*** Opening DATA FOR ANALYSIS ***

Record ShareKeyRow : Type := mkShareKeyRow {
  sk_token : string;
  sk_issuer_device_id : string;
  sk_label : option string;
  sk_expires_at : Z;
  sk_budget_credits : Z;
  sk_consumed_credits : Z;
  sk_created_at : Z;
  sk_revoked_at : option Z;
  sk_funded : Z;
  sk_funding_id : option string;
  sk_refunds_settled_at : option Z
}.

Record ContributionRow : Type := mkContributionRow {
  skc_key_id : string;
  skc_funder_device_id : string;
  skc_funded_credits : Z;
  skc_remaining_credits : Z;
  skc_created_at : Z;
  skc_refunded_at : option Z;
  skc_refund_reason : option string
}.

Record AccountWalletRow : Type := mkAccountWalletRow {
  aw_display_name : option string;
  aw_phone : option string;
  aw_email : option string;
  aw_github_username : option string;
  aw_balance_credits : Z;
  aw_usdc_cents : Z;
  aw_created_at : Z;
  aw_updated_at : Z;
  aw_solana_address : option string;
  aw_solana_enabled : Z;
  aw_deposited_usdc_cents_total : Z;
  aw_withdrawn_usdc_cents_total : Z
}.

Record AccountDeviceRow : Type := mkAccountDeviceRow {
  ad_account_user_id : string;
  ad_device_name : option string;
  ad_platform : option string;
  ad_linked_at : Z;
  ad_last_seen : Z
}.

Record AccountLedgerRow : Type := mkAccountLedgerRow {
  al_id : Z;
  al_account_user_id : string;
  al_asset : string;
  al_amount : Z;
  al_type : string;
  al_timestamp : Z;
  al_device_id : option string;
  al_note : option string;
  al_api_key_id : option string
}.

Record AvailabilityRow : Type := mkAvailabilityRow {
  avs_model_id : option string;
  avs_started_at : Z;
  avs_last_accrued_at : Z;
  avs_accrued_credits : Z
}.

Record ApiKeyRow : Type := mkApiKeyRow {
  ak_account_user_id : string;
  ak_key_hash : string;
  ak_prefix : string;
  ak_name : option string;
  ak_role : string;
  ak_credit_limit : option Z;
  ak_usage_credits : Z;
  ak_disabled : Z;
  ak_created_at : Z;
  ak_last_used_at : option Z
}.

Record ProviderRow : Type := mkProviderRow {
  prv_slug : string;
  prv_display_name : string;
  prv_base_url : string;
  prv_wire_format : string;
  prv_auth_header_name : string;
  prv_auth_secret_ref : string;
  prv_status : string;
  prv_data_collection : string;
  prv_zdr : Z;
  prv_quantization : option string;
  prv_created_at : Z;
  prv_updated_at : Z
}.

Record ProviderWalletRow : Type := mkProviderWalletRow {
  pw_balance_credits : Z;
  pw_total_earned : Z;
  pw_total_paid_out : Z;
  pw_usdc_cents : Z;
  pw_payout_threshold : Z;
  pw_payout_destination : option string;
  pw_updated_at : Z
}.

Record ProviderLedgerRow : Type := mkProviderLedgerRow {
  pl_id : Z;
  pl_provider_id : string;
  pl_type : string;
  pl_amount : Z;
  pl_timestamp : Z;
  pl_ref_request_id : option string;
  pl_model_id : option string;
  pl_note : option string
}.

Record DepositRow : Type := mkDepositRow {
  dep_account_user_id : string;
  dep_tx_signature : string;
  dep_solana_address : string;
  dep_source_address : option string;
  dep_amount_usdc_cents : Z;
  dep_amount_credits : Z;
  dep_created_at : Z
}.

Record WithdrawalRow : Type := mkWithdrawalRow {
  wd_request_id : string;
  wd_account_user_id : string;
  wd_destination_address : string;
  wd_amount_usdc_cents : Z;
  wd_amount_credits : Z;
  wd_status : string;
  wd_tx_signature : option string;
  wd_created_at : Z;
  wd_completed_at : option Z
}.

Record ReferralCodeRow : Type := mkReferralCodeRow {
  rc_owner_kind : string;
  rc_owner_device_id : option string;
  rc_owner_account_user_id : option string;
  rc_created_at : Z
}.

Record ReferralClaimRow : Type := mkReferralClaimRow {
  rcl_code : string;
  rcl_referrer_kind : string;
  rcl_referrer_id : string;
  rcl_referred_kind : string;
  rcl_referred_device_id : option string;
  rcl_referred_account_user_id : option string;
  rcl_referrer_bonus_credits : Z;
  rcl_referred_bonus_credits : Z;
  rcl_created_at : Z
}.

Record EmailCodeRow : Type := mkEmailCodeRow {
  aec_email : string;
  aec_code_hash : string;
  aec_created_at : Z;
  aec_expires_at : Z;
  aec_attempts : Z;
  aec_consumed_at : option Z;
  aec_link_token_hash : option string
}.

Record AccountSessionRow : Type := mkAccountSessionRow {
  ase_account_user_id : string;
  ase_token_hash : string;
  ase_created_at : Z;
  ase_expires_at : Z;
  ase_last_seen_at : Z;
  ase_device_id : option string;
  ase_device_name : option string;
  ase_revoked_at : option Z
}.

(** ** The database *)

Record Db : Type := mkDb {
  devices : gmap string DeviceRow;
  tokens : gmap string TokenRow;
  challenges : gmap (string * string) Z;
  ledger : list LedgerRow;
  ledger_seq : Z;
  balances : gmap string BalanceRow;
  mint_pool : option MintPoolRow;
  share_keys : gmap string ShareKeyRow;
  share_key_contributions : gmap string ContributionRow;
  account_wallets : gmap string AccountWalletRow;
  account_devices : gmap string AccountDeviceRow;
  account_ledger : list AccountLedgerRow;
  account_ledger_seq : Z;
  availability_sessions : gmap string AvailabilityRow;
  api_keys : gmap string ApiKeyRow;
  providers : gmap string ProviderRow;
  provider_wallets : gmap string ProviderWalletRow;
  provider_ledger : list ProviderLedgerRow;
  provider_ledger_seq : Z;
  account_onchain_deposits : gmap string DepositRow;
  account_withdrawals : gmap string WithdrawalRow;
  referral_codes : gmap string ReferralCodeRow;
  referral_claims : gmap string ReferralClaimRow;
  account_email_codes : gmap string EmailCodeRow;
  account_sessions : gmap string AccountSessionRow;
  pin_owners : gmap string string
}.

*** Closing DATA FOR ANALYSIS ***

#### EXERCISE INSTRUCTIONS
Write out all of the records exactly as they stand above.

#### RESULT BELOW
Record ShareKeyRow : Type := mkShareKeyRow {
  sk_token : string;
  sk_issuer_device_id : string;
  sk_label : option string;
  sk_expires_at : Z;
  sk_budget_credits : Z;
  sk_consumed_credits : Z;
  sk_created_at : Z;
  sk_revoked_at : option Z;
  sk_funded : Z;
  sk_funding_id : option string;
  sk_refunds_settled_at : option Z
}.

Record ContributionRow : Type := mkContributionRow {
  skc_key_id : string;
  skc_funder_device_id : string;
  skc_funded_credits : Z;
  skc_remaining_credits : Z;
  skc_created_at : Z;
  skc_refunded_at : option Z;
  skc_refund_reason : option string
}.

Record AccountWalletRow : Type := mkAccountWalletRow {
  aw_display_name : option string;
  aw_phone : option string;
  aw_email : option string;
  aw_github_username : option string;
  aw_balance_credits : Z;
  aw_usdc_cents : Z;
  aw_created_at : Z;
  aw_updated_at : Z;
  aw_solana_address : option string;
  aw_solana_enabled : Z;
  aw_deposited_usdc_cents_total : Z;
  aw_withdrawn_usdc_cents_total : Z
}.

Record AccountDeviceRow : Type := mkAccountDeviceRow {
  ad_account_user_id : string;
  ad_device_name : option string;
  ad_platform : option string;
  ad_linked_at : Z;
  ad_last_seen : Z
}.

Record AccountLedgerRow : Type := mkAccountLedgerRow {
  al_id : Z;
  al_account_user_id : string;
  al_asset : string;
  al_amount : Z;
  al_type : string;
  al_timestamp : Z;
  al_device_id : option string;
  al_note : option string;
  al_api_key_id : option string
}.

Record AvailabilityRow : Type := mkAvailabilityRow {
  avs_model_id : option string;
  avs_started_at : Z;
  avs_last_accrued_at : Z;
  avs_accrued_credits : Z
}.

Record ApiKeyRow : Type := mkApiKeyRow {
  ak_account_user_id : string;
  ak_key_hash : string;
  ak_prefix : string;
  ak_name : option string;
  ak_role : string;
  ak_credit_limit : option Z;
  ak_usage_credits : Z;
  ak_disabled : Z;
  ak_created_at : Z;
  ak_last_used_at : option Z
}.

Record ProviderRow : Type := mkProviderRow {
  prv_slug : string;
  prv_display_name : string;
  prv_base_url : string;
  prv_wire_format : string;
  prv_auth_header_name : string;
  prv_auth_secret_ref : string;
  prv_status : string;
  prv_data_collection : string;
  prv_zdr : Z;
  prv_quantization : option string;
  prv_created_at : Z;
  prv_updated_at : Z
}.

Record ProviderWalletRow : Type := mkProviderWalletRow {
  pw_balance_credits : Z;
  pw_total_earned : Z;
  pw_total_paid_out : Z;
  pw_usdc_cents : Z;
  pw_payout_threshold : Z;
  pw_payout_destination : option string;
  pw_updated_at : Z
}.

Record ProviderLedgerRow : Type := mkProviderLedgerRow {
  pl_id : Z;
  pl_provider_id : string;
  pl_type : string;
  pl_amount : Z;
  pl_timestamp : Z;
  pl_ref_request_id : option string;
  pl_model_id : option string;
  pl_note : option string
}.

Record DepositRow : Type := mkDepositRow {
  dep_account_user_id : string;
  dep_tx_signature : string;
  dep_solana_address : string;
  dep_source_address : option string;
  dep_amount_usdc_cents : Z;
  dep_amount_credits : Z;
  dep_created_at : Z
}.

Record WithdrawalRow : Type := mkWithdrawalRow {
  wd_request_id : string;
  wd_account_user_id : string;
  wd_destination_address : string;
  wd_amount_usdc_cents : Z;
  wd_amount_credits : Z;
  wd_status : string;
  wd_tx_signature : option string;
  wd_created_at : Z;
  wd_completed_at : option Z
}.

Record ReferralCodeRow : Type := mkReferralCodeRow {
  rc_owner_kind : string;
  rc_owner_device_id : option string;
  rc_owner_account_user_id : option string;
  rc_created_at : Z
}.

Record ReferralClaimRow : Type := mkReferralClaimRow {
  rcl_code : string;
  rcl_referrer_kind : string;
  rcl_referrer_id : string;
  rcl_referred_kind : string;
  rcl_referred_device_id : option string;
  rcl_referred_account_user_id : option string;
  rcl_referrer_bonus_credits : Z;
  rcl_referred_bonus_credits : Z;
  rcl_created_at : Z
}.

Record EmailCodeRow : Type := mkEmailCodeRow {
  aec_email : string;
  aec_code_hash : string;
  aec_created_at : Z;
  aec_expires_at : Z;
  aec_attempts : Z;
  aec_consumed_at : option Z;
  aec_link_token_hash : option string
}.

Record AccountSessionRow : Type := mkAccountSessionRow {
  ase_account_user_id : string;
  ase_token_hash : string;
  ase_created_at : Z;
  ase_expires_at : Z;
  ase_last_seen_at : Z;
  ase_device_id : option string;
  ase_device_name : option string;
  ase_revoked_at : option Z
}.

(** ** The database *)

Record Db : Type := mkDb {
  devices : gmap string DeviceRow;
  tokens : gmap string TokenRow;
  challenges : gmap (string * string) Z;
  ledger : list LedgerRow;
  ledger_seq : Z;
  balances : gmap string BalanceRow;
  mint_pool : option MintPoolRow;
  share_keys : gmap string ShareKeyRow;
  share_key_contributions : gmap string ContributionRow;
  account_wallets : gmap string AccountWalletRow;
  account_devices : gmap string AccountDeviceRow;
  account_ledger : list AccountLedgerRow;
  account_ledger_seq : Z;
  availability_sessions : gmap string AvailabilityRow;
  api_keys : gmap string ApiKeyRow;
  providers : gmap string ProviderRow;
  provider_wallets : gmap string ProviderWalletRow;
  provider_ledger : list ProviderLedgerRow;
  provider_ledger_seq : Z;
  account_onchain_deposits : gmap string DepositRow;
  account_withdrawals : gmap string WithdrawalRow;
  referral_codes : gmap string ReferralCodeRow;
  referral_claims : gmap string ReferralClaimRow;
  account_email_codes : gmap string EmailCodeRow;
  account_sessions : gmap string AccountSessionRow;
  pin_owners : gmap string string
}.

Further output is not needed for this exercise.